Pelaksana Tugas (Plt) Direktur Penyidikan KPK Achmad Taufik Husein mengatakan rumah tersebut berada di area Laweyan, Kabupaten Wonogiri, Jawa Tengah. Selain itu, interogator juga menemukan letak lain nan mempunyai kegunaan serupa.
"Terkait nan di rumah Laweyan, Wonogiri dan lain-lain itu, jadi itu terkonfirmasi betul dipakai oleh tersangka sebagai penyimpanan peralatan bukti nan tadi ditunjukkan ada di beberapa tempat nan sempat didatangi tim di lapangan," kata Taufik dalam konvensi pers di Gedung Merah Putih KPK, Sabtu (11/7/2026).

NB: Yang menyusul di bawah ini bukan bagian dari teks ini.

(** C2, as amended.  Strong exception guarantee for [reserve] (asked for a
    capacity whose allocation size is representable), and for [insert] and
    [erase] on every path that copies the elements into a new block or
    moves none: when the copy constructor of the element type or the
    allocation throws there, the exception reaches the caller and the
    vector is exactly what it was (same object state, hence same size,
    elements, mode and capacity), and the heap is exactly what it was: the
    block that the call had allocated is gone, with the elements already
    placed in it.  When [insert] or [erase] works in place, on a vector that
    alone owns its storage and has room, the elements are moved by
    exchanges that copy them, and an exception out of such an exchange
    reaches the caller with nothing undone: the vector is left well formed
    on the same storage, with the same capacity, holding one element more
    ([insert]; the new element has been constructed at the end) or as many
    as before ([erase]; nothing has been popped), some of them moved.  An
    exception comes from a scheduled fault only, and a fault that hits the
    construction of the inserted element leaves the vector as it was. *)
Theorem strong_exception_guarantee sizeof_T s this l :
  0 < SMALL_SIZE → rep s this l →
  (∀ pos x s' this',
     pos ≤ length l → insert s this pos x = Throws s' this' →
     throw_in s ≠ None
     ∧ (restored s this s' this'
        ∨ (is_only_vector_ref s this = true ∧ size this ≠ capacity s this
           ∧ pos < length l ∧ throw_in s ≠ Some 0
           ∧ shuffled s this s' this' (S (length l)))))
  ∧ (∀ first last s' this',
       first ≤ last → last ≤ length l →
       erase s this first last = Throws s' this' →
       throw_in s ≠ None
       ∧ (restored s this s' this'
          ∨ (is_only_vector_ref s this = true ∧ first < last ∧ last < length l
             ∧ shuffled s this s' this' (length l))))
  ∧ (∀ new_capacity s' this',
       representable sizeof_T new_capacity →
       reserve s this new_capacity = Throws s' this' →
       throw_in s ≠ None ∧ restored s this s' this').
Proof.
  intros HN Hrep. split_and!.
  - intros pos x s' this' Hpos Heq.
    pose proof (insert_spec s this l pos x Hrep Hpos HN) as H. rewrite Heq in H.
    destruct H as [H|(Hlt & Hfull & Hfirst & Hd)].
    + split; [by destruct H as (_ & _ & ?)|]. left. by apply rolled_back_restored.
    + destruct (disturbed_shuffled _ _ _ _ _ _ Hrep Hd) as (Ht & Honly & Hsh).
      split; [done|]. right. by split_and!.
  - intros first lst s' this' H1 H2 Heq.
    pose proof (erase_spec s this l first lst Hrep H1 H2) as H. rewrite Heq in H.
    destruct H as [H|(Hlt1 & Hlt2 & Hd)].
    + split; [by destruct H as (_ & _ & ?)|]. left. by apply rolled_back_restored.
    + destruct (disturbed_shuffled _ _ _ _ _ _ Hrep Hd) as (Ht & Honly & Hsh).
      split; [done|]. right. by split_and!.
  - intros k s' this' _ Heq.
    pose proof (reserve_spec s this l k Hrep) as H. rewrite Heq in H.
    split; [by destruct H as (_ & _ & ?)|]. by apply rolled_back_restored.
Qed.
(** A job, run where the counter is not negative and has room for the
    job's invocations, moves the counter up by their number, hands the
    stack back, and writes the lines that [narrate] tells for the
    identifiers of the counter values it passes through. *)
Definition narrated (j : Job) : Prop :=
  forall (h : Heap) (rest : list string),
    0 <= opSequenceNum (self h) ->
    opSequenceNum (self h) + Z.of_nat (invocations j) <= int_max ->
    opSequenceNum (self (snd (runJob j h)))
    = opSequenceNum (self h) + Z.of_nat (invocations j)
    /\ prefixStack (self (snd (runJob j h))) = prefixStack (self h)
    /\ snd (narrate (prefixStack (self h)) j
                    (idsFrom (opSequenceNum (self h)) (invocations j) ++ rest))
       = rest
    /\ calls (world (snd (runJob j h)))
       = (calls (world h)
            ++ fst (narrate (prefixStack (self h)) j
                            (idsFrom (opSequenceNum (self h)) (invocations j)
                               ++ rest)))%list.

Definition narratedAll (js : list Job) : Prop :=
  forall (h : Heap) (rest : list string),
    0 <= opSequenceNum (self h) ->
    opSequenceNum (self h) + Z.of_nat (invocationsAll js) <= int_max ->
    opSequenceNum (self (snd (runJobs js h)))
    = opSequenceNum (self h) + Z.of_nat (invocationsAll js)
    /\ prefixStack (self (snd (runJobs js h))) = prefixStack (self h)
    /\ snd (narrateAll (prefixStack (self h)) js
                       (idsFrom (opSequenceNum (self h)) (invocationsAll js)
                          ++ rest))
       = rest
    /\ calls (world (snd (runJobs js h)))
       = (calls (world h)
            ++ fst (narrateAll (prefixStack (self h)) js
                               (idsFrom (opSequenceNum (self h))
                                        (invocationsAll js) ++ rest)))%list.

(** Induction on jobs that reaches the jobs inside a [JobOp]. *)
Fixpoint Job_nested_ind (P : Job -> Prop)
         (Hop : forall format a body result,
             Forall P body -> P (JobOp format a body result))
         (Hcmd : forall cmd format a, P (JobCmd cmd format a))
         (j : Job) : P j :=
  match j with
  | JobOp format a body result =>
      Hop format a body result
          ((fix each (js : list Job) : Forall P js :=
              match js with
              | [] => Forall_nil P
              | j' :: js' =>
                  Forall_cons j' (Job_nested_ind P Hop Hcmd j') (each js')
              end) body)
  | JobCmd cmd format a => Hcmd cmd format a
  end.

(** The closure [LogCmd] hands to [LogOp]. *)
Definition cmdAction (cmd : Cmd) : M error :=
  l <- gets self ;;
  (if (Z.of_nat (List.length (Args cmd)) <=? 1)
   then lift (Debug l "executing: %v" [VString (Path cmd)])
   else lift (Debug l "executing: %v %v"
                    [VString (Path cmd); VStrings (skipn 1 (Args cmd))])) ;;
  match ranErr (Run cmd) with
  | Some err =>
      ret (Some (Errorf "%v: Stdout: %q Stderr: %q"
                        [VError err; VBytes (ranStdout (Run cmd));
                         VBytes (ranStderr (Run cmd))]))
  | None => ret None
  end.

(** An action that logs one message through the logger it is wrapped
    by and returns what the severity operation returned. *)
Definition logging (sev : Severity) (format : string) (a : list value) : M error :=
  l <- gets self ;; lift (logAt sev l format a).

(** [op], run in [h], hands the prefix stack back as it found it. *)
Definition keepsStack (op : M error) (h : Heap) : Prop :=
  prefixStack (self (snd (op h))) = prefixStack (self h).

(** [needle] occurs in [hay]. *)
Definition contains (needle hay : string) : Prop :=
  exists pre post, hay = pre ++ needle ++ post.

End Log.

Arguments Logger Sink : clear implicits.
Arguments World Sink : clear implicits.
Arguments Heap Sink : clear implicits.
Arguments IO Sink : clear implicits.
Arguments M Sink : clear implicits.
Definition set_burnin (v : list Z) (s : System) : System :=
  mkSystem (x s) (theta_init s) (theta_min s) (theta_max s) (trans_type s)
    (d s) v (samples s) (rungs s) (burnin_phases s) (bw_update s)
    (cov_update s) (coupling_on s) (GTI_pow s) (chain s) (pb_markdown s)
    (silent s) (other s).

Definition set_samples (v : Z) (s : System) : System :=
  mkSystem (x s) (theta_init s) (theta_min s) (theta_max s) (trans_type s)
    (d s) (burnin s) v (rungs s) (burnin_phases s) (bw_update s)
    (cov_update s) (coupling_on s) (GTI_pow s) (chain s) (pb_markdown s)
    (silent s) (other s).

Definition set_rungs (v : Z) (s : System) : System :=
  mkSystem (x s) (theta_init s) (theta_min s) (theta_max s) (trans_type s)
    (d s) (burnin s) (samples s) v (burnin_phases s) (bw_update s)
    (cov_update s) (coupling_on s) (GTI_pow s) (chain s) (pb_markdown s)
    (silent s) (other s).

Definition set_burnin_phases (v : Z) (s : System) : System :=
  mkSystem (x s) (theta_init s) (theta_min s) (theta_max s) (trans_type s)
    (d s) (burnin s) (samples s) (rungs s) v (bw_update s) (cov_update s)
    (coupling_on s) (GTI_pow s) (chain s) (pb_markdown s) (silent s)
    (other s).

Definition set_bw_update (v : list bool) (s : System) : System :=
  mkSystem (x s) (theta_init s) (theta_min s) (theta_max s) (trans_type s)
    (d s) (burnin s) (samples s) (rungs s) (burnin_phases s) v (cov_update
    s) (coupling_on s) (GTI_pow s) (chain s) (pb_markdown s) (silent s)
    (other s).

Definition set_cov_update (v : list bool) (s : System) : System :=
  mkSystem (x s) (theta_init s) (theta_min s) (theta_max s) (trans_type s)
    (d s) (burnin s) (samples s) (rungs s) (burnin_phases s) (bw_update s)
    v (coupling_on s) (GTI_pow s) (chain s) (pb_markdown s) (silent s)
    (other s).

Definition set_coupling_on (v : list bool) (s : System) : System :=
  mkSystem (x s) (theta_init s) (theta_min s) (theta_max s) (trans_type s)
    (d s) (burnin s) (samples s) (rungs s) (burnin_phases s) (bw_update s)
    (cov_update s) v (GTI_pow s) (chain s) (pb_markdown s) (silent s)
    (other s).

Definition set_GTI_pow (v : float) (s : System) : System :=
  mkSystem (x s) (theta_init s) (theta_min s) (theta_max s) (trans_type s)
    (d s) (burnin s) (samples s) (rungs s) (burnin_phases s) (bw_update s)
    (cov_update s) (coupling_on s) v (chain s) (pb_markdown s) (silent s)
    (other s).

Definition set_chain (v : Z) (s : System) : System :=
  mkSystem (x s) (theta_init s) (theta_min s) (theta_max s) (trans_type s)
    (d s) (burnin s) (samples s) (rungs s) (burnin_phases s) (bw_update s)
    (cov_update s) (coupling_on s) (GTI_pow s) v (pb_markdown s) (silent
    s) (other s).

Definition set_pb_markdown (v : bool) (s : System) : System :=
  mkSystem (x s) (theta_init s) (theta_min s) (theta_max s) (trans_type s)
    (d s) (burnin s) (samples s) (rungs s) (burnin_phases s) (bw_update s)
    (cov_update s) (coupling_on s) (GTI_pow s) (chain s) v (silent s)
    (other s).

Definition set_silent (v : bool) (s : System) : System :=
  mkSystem (x s) (theta_init s) (theta_min s) (theta_max s) (trans_type s)
    (d s) (burnin s) (samples s) (rungs s) (burnin_phases s) (bw_update s)
    (cov_update s) (coupling_on s) (GTI_pow s) (chain s) (pb_markdown s) v
    (other s).

(** Computations over the [System] object that may throw.  The object is
    returned in both cases: members assigned before a throw stay
    assigned. *)
Definition M (A : Type) : Type := System -> System * result A.

Definition ret {A} (a : A) : M A := fun s => (s, Ok a).

Definition bind {A B} (m : M A) (k : A -> M B) : M B :=
  fun s =>
    match m s with
    | (s', Ok a) => k a s'
    | (s', Throw e) => (s', Throw e)
    end.

(** Evaluation of an expression that does not touch the object. *)
Definition eval {A} (r : result A) : M A := fun s => (s, r).

(** [member = e]: the right-hand side is evaluated first. *)
Definition store {A} (set : A -> System -> System) (r : result A) : M unit :=
  fun s =>
    match r with
    | Ok v => (set v s, Ok tt)
    | Throw e => (s, Throw e)
    end.

Definition this : M System := fun s => (s, Ok s).

Notation "v <- m ;; k" := (bind m (fun v => k))
  (at level 61, m at next level, right associativity).
Notation "m ;; k" := (bind m (fun _ => k))
  (at level 61, right associativity).

(** Initialisation of an [Rcpp::List] from a proxy: a list is taken as it
    is, any other value goes through [as.list]. *)
Definition r_cast_VECSXP (v : SEXP) : result RList :=
  match v with
  | VECSXP l => Ok l
  | _ => as_list v
  end.

Definition List_from (r : result SEXP) : result RList := rbind r r_cast_VECSXP.

Definition load (args : RList) : M unit :=
  (* split argument lists *)
  args_params <- eval (List_from args$"args_params") ;;
  args_functions <- eval (List_from args$"args_functions") ;;
  args_progress <- eval (List_from args$"args_progress") ;;
  args_progress_burnin <- eval (List_from args_progress$"pb_burnin") ;;
  (* data *)
  store set_x (call (rcpp_to_vector_double misc) args_params$"x") ;;
  (* model parameters *)
  store set_theta_init
    (call (rcpp_to_vector_double misc) args_params$"theta_init") ;;
  store set_theta_min
    (call (rcpp_to_vector_double misc) args_params$"theta_min") ;;
  store set_theta_max
    (call (rcpp_to_vector_double misc) args_params$"theta_max") ;;
  store set_trans_type
    (call (rcpp_to_vector_int misc) args_params$"trans_type") ;;
  (* d = theta_init.size(): the size of the member just assigned *)
  s <- this ;;
  store set_d (Ok (Z.of_nat (List.length (theta_init s)))) ;;
  (* MCMC parameters *)
  store set_burnin (call (rcpp_to_vector_int misc) args_params$"burnin") ;;
  store set_samples (call (rcpp_to_int misc) args_params$"samples") ;;
  store set_rungs (call (rcpp_to_int misc) args_params$"rungs") ;;
  store set_burnin_phases
    (call (rcpp_to_int misc) args_params$"burnin_phases") ;;
  store set_bw_update
    (call (rcpp_to_vector_bool misc) args_params$"bw_update") ;;
  store set_cov_update
    (call (rcpp_to_vector_bool misc) args_params$"cov_update") ;;
  store set_coupling_on
    (call (rcpp_to_vector_bool misc) args_params$"coupling_on") ;;
  store set_GTI_pow (call (rcpp_to_double misc) args_params$"GTI_pow") ;;
  store set_chain (call (rcpp_to_int misc) args_params$"chain") ;;
  (* misc parameters *)
  store set_pb_markdown
    (call (rcpp_to_bool misc) args_params$"pb_markdown") ;;
  store set_silent (call (rcpp_to_bool misc) args_params$"silent").

(** The parameter list and the three collaborator lists [load] splits off
    the bundle in its first four statements. *)
Definition args_params_of (args : RList) : result RList :=
  List_from args$"args_params".

Definition collaborators_of (args : RList) : result (RList * RList * RList) :=
  rbind (List_from args$"args_functions") (fun args_functions =>
  rbind (List_from args$"args_progress") (fun args_progress =>
  rbind (List_from args_progress$"pb_burnin") (fun args_progress_burnin =>
  Ok (args_functions, args_progress, args_progress_burnin)))).

(** [converts params c]: every configuration entry of [params] is present
    and its helper converts it to the member of [c] of the same name. *)
Definition converts (params : RList) (c : System) : Prop :=
  call (rcpp_to_vector_double misc) params$"x" = Ok (x c) /\
  call (rcpp_to_vector_double misc) params$"theta_init" = Ok (theta_init c) /\
  call (rcpp_to_vector_double misc) params$"theta_min" = Ok (theta_min c) /\
  call (rcpp_to_vector_double misc) params$"theta_max" = Ok (theta_max c) /\
  call (rcpp_to_vector_int misc) params$"trans_type" = Ok (trans_type c) /\
  call (rcpp_to_vector_int misc) params$"burnin" = Ok (burnin c) /\
  call (rcpp_to_int misc) params$"samples" = Ok (samples c) /\
  call (rcpp_to_int misc) params$"rungs" = Ok (rungs c) /\
  call (rcpp_to_int misc) params$"burnin_phases" = Ok (burnin_phases c) /\
  call (rcpp_to_vector_bool misc) params$"bw_update" = Ok (bw_update c) /\
  call (rcpp_to_vector_bool misc) params$"cov_update" = Ok (cov_update c) /\
  call (rcpp_to_vector_bool misc) params$"coupling_on" = Ok (coupling_on c) /\
  call (rcpp_to_double misc) params$"GTI_pow" = Ok (GTI_pow c) /\
  call (rcpp_to_int misc) params$"chain" = Ok (chain c) /\
  call (rcpp_to_bool misc) params$"pb_markdown" = Ok (pb_markdown c) /\
  call (rcpp_to_bool misc) params$"silent" = Ok (silent c).
Lemma X6_witness :
  (0 < length (padData sampleBytes))%nat
  /\ (length (padData sampleBytes) mod 16 = 0)%nat
  /\ byteArray (padData sampleBytes)
  /\ unpadData (padData sampleBytes) = Ok sampleBytes
  /\ padData sampleBytes = padData sampleBytes.
Proof.
  split; [cbn; lia|]. split; [reflexivity|]. split; [reflexivity|].
  split; [reflexivity|].
  apply (X6_padData_unpadData (padData sampleBytes) sampleBytes);
    [cbn; lia | reflexivity | reflexivity | reflexivity].
Defined.

Lemma formatRow_outcome (row : list val) :
  (In Undefined row
   /\ (cells <- mapM hexByte row ;; Ok (String.concat " " cells)) = Throw TypeError)
  \/ (~ In Undefined row
      /\ exists t, (cells <- mapM hexByte row ;; Ok (String.concat " " cells)) = Ok t).
Proof.
  destruct (mapM_hexByte row) as [[Hin ->] | [Hnot [ds ->]]].
  - now left.
  - right. split; [assumption|]. rewrite bind_Ok. now eexists.
Qed.

Lemma formatRows_outcome (s : state) :
  let formatRow := fun row => cells <- mapM hexByte row ;; Ok (String.concat " " cells) in
  ((exists row, In row s /\ In Undefined row) /\ mapM formatRow s = Throw TypeError)
  \/ (~ (exists row, In row s /\ In Undefined row) /\ exists ts, mapM formatRow s = Ok ts).
Proof.
  intros formatRow. induction s as [|row s IH].
  - right. split; [now intros (row & [] & _) | now exists []].
  - rewrite mapM_cons.
    pose proof (formatRow_outcome row) as Hrow.
    change (cells <- mapM hexByte row ;; Ok (String.concat " " cells))
      with (formatRow row) in Hrow.
    destruct Hrow as [[Hin ->] | [Hnot [t ->]]].
    + left. split; [|reflexivity]. exists row. split; [now left | assumption].
    + rewrite bind_Ok. destruct IH as [[(r & Hr & Hu) ->] | [Hnone [ts ->]]].
      * left. split; [|reflexivity]. exists r. split; [now right | assumption].
      * right. split; [| eexists; reflexivity].
        intros (r & [<- | Hr] & Hu); [contradiction|].
        apply Hnone. now exists r.
Qed.

Lemma formatStateMatrix_throws (s : state) :
  (exists row, In row s /\ In Undefined row) -> formatStateMatrix s = Throw TypeError.
Proof.
  intros H. unfold formatStateMatrix.
  destruct (formatRows_outcome s) as [[_ ->] | [Hnot _]]; [reflexivity | contradiction].
Qed.

(** X7.  [formatStateMatrix] throws a TypeError exactly when a cell of the
    matrix is [undefined], and returns a text in every other case;
    [formatRoundKey] of [keyExpansion.js] behaves in the same way on every
    matrix. *)
Theorem X7_formatStateMatrix_fails_iff (s : state) :
  (formatStateMatrix s = Throw TypeError
   <-> exists row, In row s /\ In Undefined row)
  /\ ((exists text, formatStateMatrix s = Ok text)
      <-> ~ exists row, In row s /\ In Undefined row)
  /\ formatRoundKey s = formatStateMatrix s.
Proof.
  split; [|split; [|reflexivity]]; unfold formatStateMatrix;
    destruct (formatRows_outcome s) as [[Hin ->] | [Hnot [ts ->]]];
    try rewrite bind_Ok; split; try easy.
  - intros [text H]. discriminate.
  - intros _. now eexists.
Qed.
(** Between markers that are sorted by their starts and do not end
    before they start, the slots of all gaps are in a row. *)
Lemma fill_ordered (markers : list (Z * Z)) :
  forall m fuel duration open_slots result,
    0 < duration ->
    starts_sorted (m :: markers) -> Forall wf_appt (m :: markers) ->
    fill fuel (gaps (m :: markers)) duration open_slots = Returns result ->
    exists new, result = open_slots ++ new /\ ordered (fst m) new.
Proof.
  induction markers as [|m' markers IH];
    intros m fuel duration open_slots result Hd Hs Hwf H.
  - simpl in H. inversion H; subst. exists []. now rewrite app_nil_r.
  - cbn [gaps fill] in H.
    destruct (subdivide fuel (snd m) (fst m') duration open_slots) as [os| |] eqn:E;
      simpl in H; try discriminate.
    apply subdivide_ordered in E as (new1 & -> & Hord1 & Hb1); [|assumption].
    destruct Hs as [Hm Hs]. inversion Hm as [|? ? Hmm' _]; subst.
    inversion Hwf as [|? ? Hwm Hwf']; subst.
    apply IH in H as (new2 & -> & Hord2); auto.
    exists (new1 ++ new2). rewrite app_assoc. split; [reflexivity|].
    destruct new1 as [|x new1].
    + simpl. apply ordered_weaken with (lo := fst m'); [simpl in Hmm'; lia | exact Hord2].
    + apply ordered_weaken with (lo := snd m); [exact Hwm|].
      apply ordered_app with (mid := fst m'); [discriminate | assumption..].
Qed.

(** *** The last loop *)

(** From a value of [this] that ends after it starts and slots in a row
    after it, the printed ranges are in a row. *)
Lemma merge_ordered (hours : Z * Z) (rest : list (Z * Z)) :
  forall this,
    fst this < snd this -> ordered (snd this) rest ->
    ordered (fst this) (ranges_of (merge hours this rest)).
Proof.
  induction rest as [|slot rest IH]; intros this Hthis Hord; simpl; [exact I|].
  simpl in Hord. destruct Hord as (H1 & H2 & H3).
  assert (Hskip : ordered (snd this) rest)
    by (eapply ordered_weaken; [|exact H3]; lia).
  destruct (outside_hours hours (fst slot)); [now apply IH|].
  destruct (outside_hours hours (snd slot)); [now apply IH|].
  destruct (fst slot <=? snd this) eqn:E.
  - apply (IH (fst this, snd slot)); simpl; [lia | assumption].
  - apply Z.leb_gt in E. simpl.
    assert (Hrest : ordered (snd this) (ranges_of (merge hours slot rest)))
      by (eapply ordered_weaken; [|apply IH; assumption]; lia).
    destruct (negb _); simpl; repeat split; auto; lia.
Qed.

(** The loop skips a slot that starts or ends at an hour outside of the
    hours of the window: it is not printed and [this] is as before. *)
Lemma merge_skips_outside_hours hours this slot rest :
  outside_hours hours (fst slot) = true \/ outside_hours hours (snd slot) = true ->
  merge hours this (slot :: rest) = merge hours this rest.
Proof.
  intros [H|H]; simpl; rewrite H; [reflexivity|].
  now destruct (outside_hours hours (fst slot)).
Qed.

Lemma py_index_zero {A} (l : list A) (a : A) :
  py_index l 0 = Returns a -> exists l', l = a :: l'.
Proof.
  destruct l as [|b l]; [discriminate|]. unfold py_index.
  replace (0 <? 0) with false by reflexivity.
  destruct (_ && _); [|discriminate]. simpl. intros H; inversion H; eauto.
Qed.

(** What [find_open_slots] prints when it returns: a date header, then
    ranges in a row. *)
Lemma find_open_slots_ordered (fuel : nat) appts duration lines :
  Forall wf_appt appts ->
  find_open_slots fuel appts duration = Returns lines ->
  exists lo, ordered lo (ranges_of lines).
Proof.
  unfold find_open_slots. intros Hwf H.
  destruct (py_index appts 0) as [first| |]; cbn [obind] in H; try discriminate.
  destruct (py_index appts (-1)) as [last| |]; cbn [obind] in H; try discriminate.
  cbn [fst snd app] in H.
  set (h0 := datetime_ymdh (year (fst first)) (month (fst first)) (day (fst first)) 9) in *.
  set (h1 := datetime_ymdh (year (snd last)) (month (snd last)) (day (snd last)) 18) in *.
  set (d := match duration with None => timedelta_minutes 30 | Some d => d end) in *.
  set (slots := sorted ((h0, h0) :: appts ++ [(h1, h1)])) in *.
  destruct (fill fuel (gaps slots) d []) as [open_slots| |] eqn:Hfill;
    cbn [obind] in H; try discriminate.
  destruct (py_index open_slots 0) as [this| |] eqn:Hthis; cbn [obind] in H;
    try discriminate.
  injection H as <-.
  apply py_index_zero in Hthis as [rest ->]. simpl.
  assert (Hord : fst this < snd this /\ ordered (snd this) rest).
  { destruct (Z_le_gt_dec d 0) as [Hd|Hd].
    - apply fill_nonpositive in Hfill; [discriminate | assumption].
    - destruct slots as [|m markers] eqn:Hslots; [discriminate|].
      apply fill_ordered in Hfill as (new & Hnew & Hord); try lia.
      + simpl in Hnew. subst new. simpl in Hord. tauto.
      + rewrite <- Hslots. apply sorted_starts.
      + rewrite <- Hslots. apply sorted_Forall.
        constructor; [unfold wf_appt; simpl; lia|].
        apply Forall_app. split; [assumption|].
        constructor; [unfold wf_appt; simpl; lia | constructor]. }
  exists (fst this). now apply merge_ordered.
Qed.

Menurut Taufik, letak tersebut tidak dapat diakses sembarang orang. Hanya orang-orang kepercayaan Etik nan mengetahui dan bisa masuk ke tempat tersebut.
"Jadi semacam, ya bisa dikatakan safe house dan itu juga orang-orang kepercayaannya bupati saja nan bisa mengakses ke tempat-tempat itu," ujarnya.
Dari sejumlah letak penggeledahan, KPK menyita duit tunai sebesar Rp 6,4 miliar, kurs asing senilai sekitar Rp 7,5 miliar, serta logam mulia seberat 2,5 kilogram dengan nilai sekitar Rp 7,3 miliar. Total nilai peralatan bukti nan diamankan mencapai sekitar Rp 21,2 miliar.
Valuta asing nan disita terdiri atas dolar Singapura (SGD) 460.350, dolar Australia (AUD) 30.000, dolar Amerika Serikat (USD) 31.300, yen Jepang (JPY) 586.000, ringgit Malaysia (MYR) 12.210, dan baht Thailand (THB) 34.585.